**ACTIVITY:**
Wherever a line in the data below holds "pose", copy that line.

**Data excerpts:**
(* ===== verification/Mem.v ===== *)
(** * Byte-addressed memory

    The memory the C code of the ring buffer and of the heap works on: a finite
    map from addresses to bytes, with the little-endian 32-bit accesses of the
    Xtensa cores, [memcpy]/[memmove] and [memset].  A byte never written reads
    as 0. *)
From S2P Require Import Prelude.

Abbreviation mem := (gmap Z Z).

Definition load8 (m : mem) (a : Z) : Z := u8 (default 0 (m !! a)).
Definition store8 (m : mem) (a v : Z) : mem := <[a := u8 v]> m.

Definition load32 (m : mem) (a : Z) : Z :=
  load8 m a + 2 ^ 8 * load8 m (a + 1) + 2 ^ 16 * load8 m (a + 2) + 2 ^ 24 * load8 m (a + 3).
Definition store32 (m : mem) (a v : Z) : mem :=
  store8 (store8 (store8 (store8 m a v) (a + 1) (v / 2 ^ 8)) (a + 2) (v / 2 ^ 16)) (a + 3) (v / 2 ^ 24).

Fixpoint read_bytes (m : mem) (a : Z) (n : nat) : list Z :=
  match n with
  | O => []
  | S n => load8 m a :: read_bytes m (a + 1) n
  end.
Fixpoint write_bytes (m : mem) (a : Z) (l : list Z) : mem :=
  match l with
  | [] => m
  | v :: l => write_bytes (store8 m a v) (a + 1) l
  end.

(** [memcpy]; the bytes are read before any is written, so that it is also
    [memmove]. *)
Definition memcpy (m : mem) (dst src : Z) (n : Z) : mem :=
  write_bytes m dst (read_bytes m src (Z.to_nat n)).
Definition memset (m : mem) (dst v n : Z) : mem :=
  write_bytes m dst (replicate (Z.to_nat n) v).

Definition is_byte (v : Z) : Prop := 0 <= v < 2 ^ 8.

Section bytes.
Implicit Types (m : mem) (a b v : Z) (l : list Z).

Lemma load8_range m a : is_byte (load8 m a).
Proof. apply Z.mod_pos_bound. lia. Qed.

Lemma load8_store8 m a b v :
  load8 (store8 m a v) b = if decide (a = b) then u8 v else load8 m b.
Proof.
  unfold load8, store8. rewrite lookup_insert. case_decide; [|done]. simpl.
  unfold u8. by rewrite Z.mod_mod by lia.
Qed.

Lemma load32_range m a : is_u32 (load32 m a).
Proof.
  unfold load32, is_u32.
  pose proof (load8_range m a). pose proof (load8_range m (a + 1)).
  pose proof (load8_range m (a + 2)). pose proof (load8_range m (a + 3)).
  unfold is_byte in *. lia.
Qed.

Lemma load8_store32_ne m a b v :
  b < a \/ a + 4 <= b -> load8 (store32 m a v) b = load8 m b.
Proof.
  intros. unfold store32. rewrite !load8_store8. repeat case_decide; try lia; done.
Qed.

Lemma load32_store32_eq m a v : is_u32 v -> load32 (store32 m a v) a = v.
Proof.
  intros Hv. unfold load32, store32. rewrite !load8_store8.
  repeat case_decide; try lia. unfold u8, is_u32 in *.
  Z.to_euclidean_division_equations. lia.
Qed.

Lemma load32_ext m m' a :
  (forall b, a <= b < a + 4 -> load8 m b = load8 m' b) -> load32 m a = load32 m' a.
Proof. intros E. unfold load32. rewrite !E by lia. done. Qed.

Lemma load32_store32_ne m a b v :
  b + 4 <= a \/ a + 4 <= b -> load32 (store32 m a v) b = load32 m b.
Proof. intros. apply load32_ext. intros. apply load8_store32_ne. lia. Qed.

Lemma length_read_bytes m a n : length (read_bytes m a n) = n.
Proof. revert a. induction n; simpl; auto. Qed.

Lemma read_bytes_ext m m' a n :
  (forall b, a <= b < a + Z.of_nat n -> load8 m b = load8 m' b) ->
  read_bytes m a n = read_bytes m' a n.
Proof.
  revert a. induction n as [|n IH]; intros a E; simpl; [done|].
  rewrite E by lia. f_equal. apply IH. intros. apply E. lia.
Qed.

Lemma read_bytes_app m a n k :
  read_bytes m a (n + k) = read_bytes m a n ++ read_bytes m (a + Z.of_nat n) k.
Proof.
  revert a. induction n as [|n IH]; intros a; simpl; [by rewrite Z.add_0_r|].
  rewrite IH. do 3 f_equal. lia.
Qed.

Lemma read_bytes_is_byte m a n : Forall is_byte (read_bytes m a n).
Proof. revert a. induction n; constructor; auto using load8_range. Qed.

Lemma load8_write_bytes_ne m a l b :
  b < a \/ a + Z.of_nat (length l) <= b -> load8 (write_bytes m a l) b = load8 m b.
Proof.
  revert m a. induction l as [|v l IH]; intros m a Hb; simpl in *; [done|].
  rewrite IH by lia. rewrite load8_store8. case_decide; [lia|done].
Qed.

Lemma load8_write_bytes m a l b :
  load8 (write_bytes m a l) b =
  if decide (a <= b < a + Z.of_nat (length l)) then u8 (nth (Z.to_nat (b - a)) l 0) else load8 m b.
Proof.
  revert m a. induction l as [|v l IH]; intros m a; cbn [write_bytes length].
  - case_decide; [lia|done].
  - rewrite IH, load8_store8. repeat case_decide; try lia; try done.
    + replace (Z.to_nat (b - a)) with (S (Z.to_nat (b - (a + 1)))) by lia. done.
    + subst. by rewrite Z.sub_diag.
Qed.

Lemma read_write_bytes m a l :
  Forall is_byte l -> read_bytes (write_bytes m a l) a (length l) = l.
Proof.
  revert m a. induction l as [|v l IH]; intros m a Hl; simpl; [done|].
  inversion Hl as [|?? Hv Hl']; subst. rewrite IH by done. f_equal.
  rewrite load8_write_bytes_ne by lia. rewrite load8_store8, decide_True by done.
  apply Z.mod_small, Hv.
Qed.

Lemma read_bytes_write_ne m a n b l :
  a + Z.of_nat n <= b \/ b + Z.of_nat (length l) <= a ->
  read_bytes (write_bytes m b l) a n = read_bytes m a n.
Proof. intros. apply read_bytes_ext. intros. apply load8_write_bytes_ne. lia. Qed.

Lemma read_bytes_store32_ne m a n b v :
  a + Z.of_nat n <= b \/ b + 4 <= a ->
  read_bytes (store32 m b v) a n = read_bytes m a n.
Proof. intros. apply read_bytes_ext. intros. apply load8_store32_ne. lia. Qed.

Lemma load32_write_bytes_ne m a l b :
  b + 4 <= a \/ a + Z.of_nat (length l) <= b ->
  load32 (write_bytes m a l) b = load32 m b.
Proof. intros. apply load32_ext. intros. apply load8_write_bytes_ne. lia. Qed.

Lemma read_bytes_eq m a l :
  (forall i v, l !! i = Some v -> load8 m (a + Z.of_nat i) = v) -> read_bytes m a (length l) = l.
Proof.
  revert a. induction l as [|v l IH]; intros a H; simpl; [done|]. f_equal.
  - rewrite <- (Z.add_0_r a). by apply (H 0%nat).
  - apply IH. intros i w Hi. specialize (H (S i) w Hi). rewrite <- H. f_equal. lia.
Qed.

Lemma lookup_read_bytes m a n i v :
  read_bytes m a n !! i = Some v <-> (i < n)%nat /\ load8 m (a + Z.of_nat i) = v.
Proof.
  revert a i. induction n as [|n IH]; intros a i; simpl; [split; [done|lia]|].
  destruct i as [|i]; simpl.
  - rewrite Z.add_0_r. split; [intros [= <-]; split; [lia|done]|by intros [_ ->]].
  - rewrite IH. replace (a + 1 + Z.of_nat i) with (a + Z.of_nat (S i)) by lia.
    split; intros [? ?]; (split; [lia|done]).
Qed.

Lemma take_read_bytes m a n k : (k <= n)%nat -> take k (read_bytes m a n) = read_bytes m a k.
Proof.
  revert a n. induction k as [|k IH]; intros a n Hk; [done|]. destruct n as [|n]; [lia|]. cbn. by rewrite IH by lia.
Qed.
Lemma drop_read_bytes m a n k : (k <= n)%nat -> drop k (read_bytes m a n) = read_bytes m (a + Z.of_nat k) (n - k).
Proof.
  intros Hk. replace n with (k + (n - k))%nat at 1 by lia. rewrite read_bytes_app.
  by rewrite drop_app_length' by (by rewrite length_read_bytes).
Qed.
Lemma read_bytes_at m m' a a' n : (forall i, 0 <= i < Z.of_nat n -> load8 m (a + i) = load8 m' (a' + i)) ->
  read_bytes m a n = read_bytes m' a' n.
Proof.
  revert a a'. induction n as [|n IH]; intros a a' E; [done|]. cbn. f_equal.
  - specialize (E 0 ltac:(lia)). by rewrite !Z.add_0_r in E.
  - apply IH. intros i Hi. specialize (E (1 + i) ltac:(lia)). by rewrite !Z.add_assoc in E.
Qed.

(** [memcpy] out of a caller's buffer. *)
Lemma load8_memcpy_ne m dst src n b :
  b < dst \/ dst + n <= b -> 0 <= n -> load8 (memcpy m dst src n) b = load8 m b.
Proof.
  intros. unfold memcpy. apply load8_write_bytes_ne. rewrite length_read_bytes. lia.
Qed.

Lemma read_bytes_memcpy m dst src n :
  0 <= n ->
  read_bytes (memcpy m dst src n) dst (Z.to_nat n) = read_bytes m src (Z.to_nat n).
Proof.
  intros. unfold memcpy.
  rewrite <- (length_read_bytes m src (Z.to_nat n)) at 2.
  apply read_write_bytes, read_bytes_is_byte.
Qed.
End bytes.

**TASK SOLUTION:**
  pose proof (load8_range m a). pose proof (load8_range m (a + 1)).
  pose proof (load8_range m (a + 2)). pose proof (load8_range m (a + 3)).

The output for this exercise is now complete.